> _What the exercise asks_:
Word for word, set down every line of the entries below from the line with "if bool_decide (node ∈ peer_disc_full_nodes" to the line with "then p else", including both, and no other line.

> _Dataset extract_:
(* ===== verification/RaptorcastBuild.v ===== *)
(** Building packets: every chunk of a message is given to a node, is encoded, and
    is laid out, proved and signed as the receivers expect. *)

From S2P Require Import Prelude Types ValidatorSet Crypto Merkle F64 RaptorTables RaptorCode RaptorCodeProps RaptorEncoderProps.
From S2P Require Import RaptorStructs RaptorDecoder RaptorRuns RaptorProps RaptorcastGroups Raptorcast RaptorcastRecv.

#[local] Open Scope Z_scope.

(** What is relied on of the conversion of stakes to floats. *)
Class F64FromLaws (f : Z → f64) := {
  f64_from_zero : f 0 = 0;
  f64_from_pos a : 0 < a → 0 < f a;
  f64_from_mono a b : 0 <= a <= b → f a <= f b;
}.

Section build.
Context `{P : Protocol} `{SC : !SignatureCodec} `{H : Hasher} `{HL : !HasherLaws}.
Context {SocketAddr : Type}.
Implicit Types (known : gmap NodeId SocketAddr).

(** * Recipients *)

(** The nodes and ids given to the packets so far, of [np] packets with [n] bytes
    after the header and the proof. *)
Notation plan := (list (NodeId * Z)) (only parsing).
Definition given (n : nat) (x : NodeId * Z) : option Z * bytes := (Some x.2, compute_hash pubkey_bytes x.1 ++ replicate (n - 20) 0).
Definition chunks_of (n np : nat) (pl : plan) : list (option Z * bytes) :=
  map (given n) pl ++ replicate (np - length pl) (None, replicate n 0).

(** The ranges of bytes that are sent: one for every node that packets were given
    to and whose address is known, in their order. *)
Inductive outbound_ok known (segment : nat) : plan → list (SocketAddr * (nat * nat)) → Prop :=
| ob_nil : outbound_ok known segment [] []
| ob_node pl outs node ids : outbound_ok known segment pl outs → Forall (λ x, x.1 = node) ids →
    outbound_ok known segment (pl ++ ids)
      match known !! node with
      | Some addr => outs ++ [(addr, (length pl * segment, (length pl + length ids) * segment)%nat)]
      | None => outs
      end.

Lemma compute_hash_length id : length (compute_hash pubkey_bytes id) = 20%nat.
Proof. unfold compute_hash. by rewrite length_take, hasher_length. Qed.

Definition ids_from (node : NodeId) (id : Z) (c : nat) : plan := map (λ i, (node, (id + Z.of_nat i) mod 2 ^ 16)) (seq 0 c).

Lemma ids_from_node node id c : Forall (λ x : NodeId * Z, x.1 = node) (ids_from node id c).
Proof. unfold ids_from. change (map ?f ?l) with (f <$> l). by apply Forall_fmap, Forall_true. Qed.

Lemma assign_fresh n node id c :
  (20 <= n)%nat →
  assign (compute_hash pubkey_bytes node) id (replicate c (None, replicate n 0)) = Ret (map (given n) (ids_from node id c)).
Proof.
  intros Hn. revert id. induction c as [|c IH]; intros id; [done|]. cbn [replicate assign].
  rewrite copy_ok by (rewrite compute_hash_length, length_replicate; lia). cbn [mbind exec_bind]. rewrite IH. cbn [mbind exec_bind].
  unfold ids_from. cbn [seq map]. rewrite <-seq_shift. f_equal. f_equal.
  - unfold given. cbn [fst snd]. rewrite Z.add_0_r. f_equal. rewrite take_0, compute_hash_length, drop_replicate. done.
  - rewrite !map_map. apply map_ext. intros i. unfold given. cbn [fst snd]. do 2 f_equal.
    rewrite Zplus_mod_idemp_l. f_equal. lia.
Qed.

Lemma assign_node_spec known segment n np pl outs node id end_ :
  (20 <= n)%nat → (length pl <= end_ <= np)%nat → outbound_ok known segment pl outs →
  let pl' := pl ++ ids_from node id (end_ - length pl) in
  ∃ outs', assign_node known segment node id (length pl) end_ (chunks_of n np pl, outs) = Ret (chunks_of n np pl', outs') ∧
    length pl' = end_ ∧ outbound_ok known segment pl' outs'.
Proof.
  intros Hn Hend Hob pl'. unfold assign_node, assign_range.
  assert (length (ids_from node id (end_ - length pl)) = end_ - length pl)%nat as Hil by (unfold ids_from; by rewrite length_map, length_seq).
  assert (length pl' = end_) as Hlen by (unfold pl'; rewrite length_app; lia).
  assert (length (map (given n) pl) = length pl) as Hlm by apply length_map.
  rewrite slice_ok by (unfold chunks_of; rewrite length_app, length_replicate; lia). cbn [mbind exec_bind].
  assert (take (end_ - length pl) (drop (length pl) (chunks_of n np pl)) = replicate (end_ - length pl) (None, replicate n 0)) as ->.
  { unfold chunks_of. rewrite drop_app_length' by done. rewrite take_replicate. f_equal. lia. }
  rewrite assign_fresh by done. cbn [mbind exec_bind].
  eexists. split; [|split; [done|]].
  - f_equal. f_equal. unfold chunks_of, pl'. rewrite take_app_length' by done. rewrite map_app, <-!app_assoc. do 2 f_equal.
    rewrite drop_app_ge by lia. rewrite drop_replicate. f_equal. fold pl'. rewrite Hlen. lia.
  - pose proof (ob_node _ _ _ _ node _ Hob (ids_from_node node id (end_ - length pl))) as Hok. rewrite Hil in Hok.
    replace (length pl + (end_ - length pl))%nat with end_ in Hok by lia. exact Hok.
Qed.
...
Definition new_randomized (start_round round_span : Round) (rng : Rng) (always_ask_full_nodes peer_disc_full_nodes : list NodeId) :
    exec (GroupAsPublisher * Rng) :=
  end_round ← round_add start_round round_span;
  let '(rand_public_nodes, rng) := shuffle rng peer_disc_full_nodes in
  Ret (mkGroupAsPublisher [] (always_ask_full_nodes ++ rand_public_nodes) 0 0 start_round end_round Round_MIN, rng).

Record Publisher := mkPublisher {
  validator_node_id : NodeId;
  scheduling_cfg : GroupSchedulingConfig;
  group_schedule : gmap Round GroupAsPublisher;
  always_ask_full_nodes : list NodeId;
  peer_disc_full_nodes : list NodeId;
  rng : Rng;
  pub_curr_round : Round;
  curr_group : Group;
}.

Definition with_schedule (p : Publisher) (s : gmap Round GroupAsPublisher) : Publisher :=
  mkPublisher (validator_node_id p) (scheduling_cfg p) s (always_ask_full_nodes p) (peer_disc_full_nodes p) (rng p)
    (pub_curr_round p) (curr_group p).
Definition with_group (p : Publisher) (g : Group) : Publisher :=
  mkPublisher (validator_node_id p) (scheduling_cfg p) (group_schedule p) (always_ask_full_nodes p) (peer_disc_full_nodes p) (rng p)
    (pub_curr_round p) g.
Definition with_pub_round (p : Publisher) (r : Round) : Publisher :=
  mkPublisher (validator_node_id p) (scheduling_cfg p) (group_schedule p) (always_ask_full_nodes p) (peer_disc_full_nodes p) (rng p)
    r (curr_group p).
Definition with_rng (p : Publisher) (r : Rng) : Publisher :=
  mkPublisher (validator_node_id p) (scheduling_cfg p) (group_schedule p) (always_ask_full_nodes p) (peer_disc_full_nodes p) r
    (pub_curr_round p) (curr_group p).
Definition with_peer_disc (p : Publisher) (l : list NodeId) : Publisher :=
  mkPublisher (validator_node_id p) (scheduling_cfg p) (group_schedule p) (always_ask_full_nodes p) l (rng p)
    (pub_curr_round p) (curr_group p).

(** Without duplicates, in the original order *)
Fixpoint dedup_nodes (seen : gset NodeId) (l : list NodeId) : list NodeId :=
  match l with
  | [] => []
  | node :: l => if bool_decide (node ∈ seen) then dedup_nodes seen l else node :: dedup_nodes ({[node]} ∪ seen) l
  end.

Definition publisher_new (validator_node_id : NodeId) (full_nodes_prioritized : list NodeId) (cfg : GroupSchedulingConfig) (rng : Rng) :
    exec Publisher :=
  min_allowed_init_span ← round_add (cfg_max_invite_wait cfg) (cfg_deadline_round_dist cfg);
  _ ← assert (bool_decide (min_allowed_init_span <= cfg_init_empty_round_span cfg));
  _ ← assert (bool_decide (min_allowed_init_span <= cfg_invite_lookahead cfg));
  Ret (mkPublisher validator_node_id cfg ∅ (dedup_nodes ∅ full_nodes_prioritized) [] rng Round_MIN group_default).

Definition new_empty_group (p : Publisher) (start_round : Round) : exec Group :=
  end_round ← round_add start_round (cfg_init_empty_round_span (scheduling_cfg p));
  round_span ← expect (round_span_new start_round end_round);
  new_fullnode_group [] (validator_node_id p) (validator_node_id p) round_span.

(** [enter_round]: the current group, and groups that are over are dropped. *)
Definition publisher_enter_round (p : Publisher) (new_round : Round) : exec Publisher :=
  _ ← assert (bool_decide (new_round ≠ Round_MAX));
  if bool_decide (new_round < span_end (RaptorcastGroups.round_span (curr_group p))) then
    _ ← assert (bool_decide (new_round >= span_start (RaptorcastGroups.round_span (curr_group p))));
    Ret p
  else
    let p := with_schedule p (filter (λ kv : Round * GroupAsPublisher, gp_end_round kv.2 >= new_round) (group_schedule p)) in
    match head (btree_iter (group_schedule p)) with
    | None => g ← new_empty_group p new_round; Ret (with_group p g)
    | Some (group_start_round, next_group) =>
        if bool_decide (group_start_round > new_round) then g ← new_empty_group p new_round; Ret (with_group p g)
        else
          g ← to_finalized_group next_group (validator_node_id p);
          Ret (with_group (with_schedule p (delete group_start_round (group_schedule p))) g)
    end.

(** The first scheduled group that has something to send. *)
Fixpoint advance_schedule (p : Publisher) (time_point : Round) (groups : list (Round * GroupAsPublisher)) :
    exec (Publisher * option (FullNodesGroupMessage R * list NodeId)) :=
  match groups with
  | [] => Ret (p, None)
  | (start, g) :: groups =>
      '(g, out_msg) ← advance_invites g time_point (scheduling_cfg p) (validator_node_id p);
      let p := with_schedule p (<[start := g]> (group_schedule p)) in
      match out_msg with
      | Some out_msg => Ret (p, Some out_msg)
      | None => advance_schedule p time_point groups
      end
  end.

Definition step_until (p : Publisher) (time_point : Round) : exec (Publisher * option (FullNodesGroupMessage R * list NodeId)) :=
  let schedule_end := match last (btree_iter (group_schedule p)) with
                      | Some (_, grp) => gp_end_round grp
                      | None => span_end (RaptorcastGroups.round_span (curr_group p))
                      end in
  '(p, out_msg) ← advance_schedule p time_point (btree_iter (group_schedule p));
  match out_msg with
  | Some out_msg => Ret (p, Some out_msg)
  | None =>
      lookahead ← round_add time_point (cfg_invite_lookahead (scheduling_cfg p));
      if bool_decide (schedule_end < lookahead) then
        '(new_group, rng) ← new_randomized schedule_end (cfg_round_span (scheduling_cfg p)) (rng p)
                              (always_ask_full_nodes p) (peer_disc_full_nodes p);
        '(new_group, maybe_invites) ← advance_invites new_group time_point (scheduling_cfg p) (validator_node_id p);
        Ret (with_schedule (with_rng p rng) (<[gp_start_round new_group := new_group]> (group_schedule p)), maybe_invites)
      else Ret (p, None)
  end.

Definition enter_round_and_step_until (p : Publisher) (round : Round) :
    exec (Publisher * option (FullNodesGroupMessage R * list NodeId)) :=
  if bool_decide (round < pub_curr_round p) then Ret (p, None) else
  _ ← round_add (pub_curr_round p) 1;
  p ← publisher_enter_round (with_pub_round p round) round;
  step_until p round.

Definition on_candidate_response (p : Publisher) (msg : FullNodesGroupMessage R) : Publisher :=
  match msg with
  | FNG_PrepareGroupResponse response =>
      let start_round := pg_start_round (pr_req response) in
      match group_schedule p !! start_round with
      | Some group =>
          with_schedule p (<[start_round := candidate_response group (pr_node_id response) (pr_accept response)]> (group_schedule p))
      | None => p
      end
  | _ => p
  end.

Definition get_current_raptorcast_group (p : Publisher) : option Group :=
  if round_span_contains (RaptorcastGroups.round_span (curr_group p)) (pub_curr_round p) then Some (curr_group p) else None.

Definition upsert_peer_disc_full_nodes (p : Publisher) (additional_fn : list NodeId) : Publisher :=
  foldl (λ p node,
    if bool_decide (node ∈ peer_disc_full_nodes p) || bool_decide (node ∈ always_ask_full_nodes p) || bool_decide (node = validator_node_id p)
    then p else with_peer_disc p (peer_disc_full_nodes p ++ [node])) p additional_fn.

> _Problem solution_:
    if bool_decide (node ∈ peer_disc_full_nodes p) || bool_decide (node ∈ always_ask_full_nodes p) || bool_decide (node = validator_node_id p)
    then p else with_peer_disc p (peer_disc_full_nodes p ++ [node])) p additional_fn.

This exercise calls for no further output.